Pick out the lines below that include the string "left".
=-=-=
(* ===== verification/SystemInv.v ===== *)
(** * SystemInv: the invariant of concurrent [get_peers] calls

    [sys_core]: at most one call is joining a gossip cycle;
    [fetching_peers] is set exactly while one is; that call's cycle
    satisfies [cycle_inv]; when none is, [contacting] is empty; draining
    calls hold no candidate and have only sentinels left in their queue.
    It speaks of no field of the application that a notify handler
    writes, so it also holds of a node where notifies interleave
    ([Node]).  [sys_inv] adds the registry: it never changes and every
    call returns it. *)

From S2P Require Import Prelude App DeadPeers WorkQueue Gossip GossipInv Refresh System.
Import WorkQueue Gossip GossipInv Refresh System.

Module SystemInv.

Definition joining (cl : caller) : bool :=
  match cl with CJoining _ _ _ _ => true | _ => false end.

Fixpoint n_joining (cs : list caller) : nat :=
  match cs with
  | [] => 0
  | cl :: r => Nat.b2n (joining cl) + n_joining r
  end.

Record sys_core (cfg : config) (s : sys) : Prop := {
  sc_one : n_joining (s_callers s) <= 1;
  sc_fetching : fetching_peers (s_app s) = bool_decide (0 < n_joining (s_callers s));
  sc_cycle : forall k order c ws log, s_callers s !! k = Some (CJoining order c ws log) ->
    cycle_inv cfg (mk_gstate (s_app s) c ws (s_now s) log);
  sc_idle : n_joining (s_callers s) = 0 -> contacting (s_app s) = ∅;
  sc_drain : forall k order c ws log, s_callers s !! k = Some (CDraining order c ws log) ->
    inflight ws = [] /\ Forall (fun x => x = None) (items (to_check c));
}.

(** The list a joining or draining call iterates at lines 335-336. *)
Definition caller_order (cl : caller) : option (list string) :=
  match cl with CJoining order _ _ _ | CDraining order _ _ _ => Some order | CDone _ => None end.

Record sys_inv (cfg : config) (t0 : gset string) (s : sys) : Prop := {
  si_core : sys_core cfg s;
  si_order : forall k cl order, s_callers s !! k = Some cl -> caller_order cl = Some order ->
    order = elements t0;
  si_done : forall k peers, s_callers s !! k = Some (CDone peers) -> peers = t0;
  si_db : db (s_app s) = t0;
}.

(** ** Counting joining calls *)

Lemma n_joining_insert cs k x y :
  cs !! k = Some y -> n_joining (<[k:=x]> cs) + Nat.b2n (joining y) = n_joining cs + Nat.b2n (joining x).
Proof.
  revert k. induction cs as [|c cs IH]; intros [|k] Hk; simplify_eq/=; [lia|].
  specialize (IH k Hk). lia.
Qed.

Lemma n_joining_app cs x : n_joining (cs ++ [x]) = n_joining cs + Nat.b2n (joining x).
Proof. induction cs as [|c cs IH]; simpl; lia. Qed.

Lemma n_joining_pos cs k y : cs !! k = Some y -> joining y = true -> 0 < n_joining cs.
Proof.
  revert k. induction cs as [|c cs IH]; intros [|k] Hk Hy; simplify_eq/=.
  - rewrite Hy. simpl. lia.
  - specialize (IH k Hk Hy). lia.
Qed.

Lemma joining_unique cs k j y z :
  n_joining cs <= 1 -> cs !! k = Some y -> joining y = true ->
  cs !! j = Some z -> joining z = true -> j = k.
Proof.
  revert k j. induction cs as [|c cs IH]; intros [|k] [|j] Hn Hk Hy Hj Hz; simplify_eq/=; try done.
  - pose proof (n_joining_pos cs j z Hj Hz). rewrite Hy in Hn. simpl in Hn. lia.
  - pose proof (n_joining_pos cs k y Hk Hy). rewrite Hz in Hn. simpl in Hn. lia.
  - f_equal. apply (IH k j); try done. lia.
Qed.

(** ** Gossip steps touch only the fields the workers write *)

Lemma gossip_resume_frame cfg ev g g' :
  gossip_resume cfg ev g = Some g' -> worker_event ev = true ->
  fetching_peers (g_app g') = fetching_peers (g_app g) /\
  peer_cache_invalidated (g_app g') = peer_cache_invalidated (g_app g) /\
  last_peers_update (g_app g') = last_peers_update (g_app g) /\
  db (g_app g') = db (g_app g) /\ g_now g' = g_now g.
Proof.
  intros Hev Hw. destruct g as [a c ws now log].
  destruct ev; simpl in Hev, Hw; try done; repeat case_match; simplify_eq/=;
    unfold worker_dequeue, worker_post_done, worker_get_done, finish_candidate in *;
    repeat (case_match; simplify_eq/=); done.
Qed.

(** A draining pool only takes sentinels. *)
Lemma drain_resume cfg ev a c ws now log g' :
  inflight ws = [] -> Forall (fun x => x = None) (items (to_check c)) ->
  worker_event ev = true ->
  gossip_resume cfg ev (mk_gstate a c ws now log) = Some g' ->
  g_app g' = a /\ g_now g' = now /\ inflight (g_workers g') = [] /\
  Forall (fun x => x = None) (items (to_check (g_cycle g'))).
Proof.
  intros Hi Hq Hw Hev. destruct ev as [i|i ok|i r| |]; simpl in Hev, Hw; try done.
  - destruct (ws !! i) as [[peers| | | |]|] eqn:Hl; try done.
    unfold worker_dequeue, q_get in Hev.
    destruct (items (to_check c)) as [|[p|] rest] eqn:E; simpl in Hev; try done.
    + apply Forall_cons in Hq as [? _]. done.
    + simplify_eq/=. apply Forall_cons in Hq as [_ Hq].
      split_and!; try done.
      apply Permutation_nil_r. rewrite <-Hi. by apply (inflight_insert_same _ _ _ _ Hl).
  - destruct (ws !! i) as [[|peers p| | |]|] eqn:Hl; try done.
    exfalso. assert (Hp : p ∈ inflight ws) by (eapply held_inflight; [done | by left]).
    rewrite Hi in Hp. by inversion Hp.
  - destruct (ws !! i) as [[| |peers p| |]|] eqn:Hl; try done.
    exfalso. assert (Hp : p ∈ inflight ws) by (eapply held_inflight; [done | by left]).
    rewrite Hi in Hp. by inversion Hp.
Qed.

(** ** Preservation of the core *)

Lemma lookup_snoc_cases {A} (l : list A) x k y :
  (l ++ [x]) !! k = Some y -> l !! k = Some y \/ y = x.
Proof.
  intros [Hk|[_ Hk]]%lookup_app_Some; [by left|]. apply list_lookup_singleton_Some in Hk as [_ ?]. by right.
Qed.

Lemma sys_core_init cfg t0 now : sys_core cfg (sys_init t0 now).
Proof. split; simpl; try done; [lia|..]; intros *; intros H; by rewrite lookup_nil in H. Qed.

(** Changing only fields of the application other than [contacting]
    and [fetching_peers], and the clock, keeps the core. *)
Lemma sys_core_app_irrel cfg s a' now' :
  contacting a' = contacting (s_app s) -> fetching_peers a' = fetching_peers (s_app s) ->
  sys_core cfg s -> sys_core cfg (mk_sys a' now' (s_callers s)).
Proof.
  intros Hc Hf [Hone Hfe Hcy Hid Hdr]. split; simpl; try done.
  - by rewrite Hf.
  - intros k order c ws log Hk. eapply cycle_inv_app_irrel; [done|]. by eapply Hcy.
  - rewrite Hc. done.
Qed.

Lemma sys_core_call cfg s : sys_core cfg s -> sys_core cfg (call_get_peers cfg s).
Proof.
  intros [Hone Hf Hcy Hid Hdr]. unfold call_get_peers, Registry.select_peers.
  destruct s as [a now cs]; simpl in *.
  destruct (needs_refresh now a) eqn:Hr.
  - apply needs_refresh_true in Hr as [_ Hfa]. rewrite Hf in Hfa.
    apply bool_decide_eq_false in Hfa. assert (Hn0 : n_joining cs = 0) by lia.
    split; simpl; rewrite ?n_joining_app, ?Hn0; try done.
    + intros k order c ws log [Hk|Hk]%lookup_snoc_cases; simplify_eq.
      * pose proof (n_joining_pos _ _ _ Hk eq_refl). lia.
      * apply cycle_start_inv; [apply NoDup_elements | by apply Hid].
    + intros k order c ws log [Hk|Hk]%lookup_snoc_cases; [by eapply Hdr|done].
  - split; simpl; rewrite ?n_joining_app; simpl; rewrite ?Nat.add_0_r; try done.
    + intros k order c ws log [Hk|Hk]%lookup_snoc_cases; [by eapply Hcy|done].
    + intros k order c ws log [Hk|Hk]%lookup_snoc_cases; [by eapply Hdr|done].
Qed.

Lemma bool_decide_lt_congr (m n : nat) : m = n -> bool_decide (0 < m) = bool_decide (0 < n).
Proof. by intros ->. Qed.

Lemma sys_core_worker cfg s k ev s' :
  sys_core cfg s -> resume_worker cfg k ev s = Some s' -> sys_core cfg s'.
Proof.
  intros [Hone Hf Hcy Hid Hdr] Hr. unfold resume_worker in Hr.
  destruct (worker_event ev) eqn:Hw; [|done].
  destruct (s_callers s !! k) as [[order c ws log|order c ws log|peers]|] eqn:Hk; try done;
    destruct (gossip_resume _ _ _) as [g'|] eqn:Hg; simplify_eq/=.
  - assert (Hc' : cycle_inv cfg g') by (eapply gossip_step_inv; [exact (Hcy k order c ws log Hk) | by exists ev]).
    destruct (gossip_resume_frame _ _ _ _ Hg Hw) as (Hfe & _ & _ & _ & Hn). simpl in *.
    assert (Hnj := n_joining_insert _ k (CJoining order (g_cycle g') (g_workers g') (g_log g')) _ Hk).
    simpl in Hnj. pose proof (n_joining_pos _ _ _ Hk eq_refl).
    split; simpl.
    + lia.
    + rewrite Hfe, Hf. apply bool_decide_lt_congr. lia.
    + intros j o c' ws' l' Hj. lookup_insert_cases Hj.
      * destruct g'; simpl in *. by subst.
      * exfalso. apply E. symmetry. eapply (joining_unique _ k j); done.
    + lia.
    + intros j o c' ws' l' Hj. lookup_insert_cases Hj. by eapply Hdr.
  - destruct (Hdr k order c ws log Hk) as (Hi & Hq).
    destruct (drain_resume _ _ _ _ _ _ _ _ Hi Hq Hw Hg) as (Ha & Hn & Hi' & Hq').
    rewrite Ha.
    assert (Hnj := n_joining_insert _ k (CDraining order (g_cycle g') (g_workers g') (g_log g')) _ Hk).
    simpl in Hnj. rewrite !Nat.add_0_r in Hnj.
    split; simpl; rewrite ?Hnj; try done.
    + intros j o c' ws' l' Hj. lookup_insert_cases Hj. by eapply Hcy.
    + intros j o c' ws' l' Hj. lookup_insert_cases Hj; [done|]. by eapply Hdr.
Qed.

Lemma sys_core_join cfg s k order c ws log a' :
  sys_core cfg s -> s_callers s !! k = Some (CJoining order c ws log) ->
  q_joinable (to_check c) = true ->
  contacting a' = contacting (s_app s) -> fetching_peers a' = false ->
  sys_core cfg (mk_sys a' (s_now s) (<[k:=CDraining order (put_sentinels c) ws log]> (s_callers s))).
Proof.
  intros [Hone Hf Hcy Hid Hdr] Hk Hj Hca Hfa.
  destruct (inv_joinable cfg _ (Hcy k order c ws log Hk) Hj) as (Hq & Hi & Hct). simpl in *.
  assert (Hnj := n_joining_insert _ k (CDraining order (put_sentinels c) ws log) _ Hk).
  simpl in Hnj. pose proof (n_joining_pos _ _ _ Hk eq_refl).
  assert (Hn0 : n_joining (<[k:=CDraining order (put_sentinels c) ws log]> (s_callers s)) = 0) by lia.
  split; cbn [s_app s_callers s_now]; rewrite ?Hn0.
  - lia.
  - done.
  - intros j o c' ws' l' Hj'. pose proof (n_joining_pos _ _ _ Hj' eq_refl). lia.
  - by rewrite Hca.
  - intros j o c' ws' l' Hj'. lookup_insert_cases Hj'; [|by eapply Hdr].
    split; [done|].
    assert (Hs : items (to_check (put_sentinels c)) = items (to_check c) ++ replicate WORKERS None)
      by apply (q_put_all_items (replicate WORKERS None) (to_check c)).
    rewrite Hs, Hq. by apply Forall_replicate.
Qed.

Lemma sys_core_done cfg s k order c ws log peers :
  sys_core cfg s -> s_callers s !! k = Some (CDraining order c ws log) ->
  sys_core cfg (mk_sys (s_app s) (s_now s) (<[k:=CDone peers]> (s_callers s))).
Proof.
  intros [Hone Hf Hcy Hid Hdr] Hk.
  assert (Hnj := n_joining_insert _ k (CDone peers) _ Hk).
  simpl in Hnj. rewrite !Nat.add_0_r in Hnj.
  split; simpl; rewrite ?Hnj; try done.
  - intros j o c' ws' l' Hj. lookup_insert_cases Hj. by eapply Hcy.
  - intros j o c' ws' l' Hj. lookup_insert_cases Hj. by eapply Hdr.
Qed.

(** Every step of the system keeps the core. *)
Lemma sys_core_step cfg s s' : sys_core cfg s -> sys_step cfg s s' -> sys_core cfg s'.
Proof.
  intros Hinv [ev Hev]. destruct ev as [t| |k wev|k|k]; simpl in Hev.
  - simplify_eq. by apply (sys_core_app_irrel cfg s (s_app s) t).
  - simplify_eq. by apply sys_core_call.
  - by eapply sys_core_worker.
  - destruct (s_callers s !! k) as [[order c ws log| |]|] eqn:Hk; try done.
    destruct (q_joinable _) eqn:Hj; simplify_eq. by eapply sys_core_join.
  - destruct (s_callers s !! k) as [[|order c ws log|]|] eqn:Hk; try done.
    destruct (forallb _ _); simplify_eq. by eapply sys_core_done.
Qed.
=-=-=
* _Answer to the exercise_:
    calls hold no candidate and have only sentinels left in their queue.
    exfalso. assert (Hp : p ∈ inflight ws) by (eapply held_inflight; [done | by left]).
    exfalso. assert (Hp : p ∈ inflight ws) by (eapply held_inflight; [done | by left]).
  intros [Hk|[_ Hk]]%lookup_app_Some; [by left|]. apply list_lookup_singleton_Some in Hk as [_ ?]. by right.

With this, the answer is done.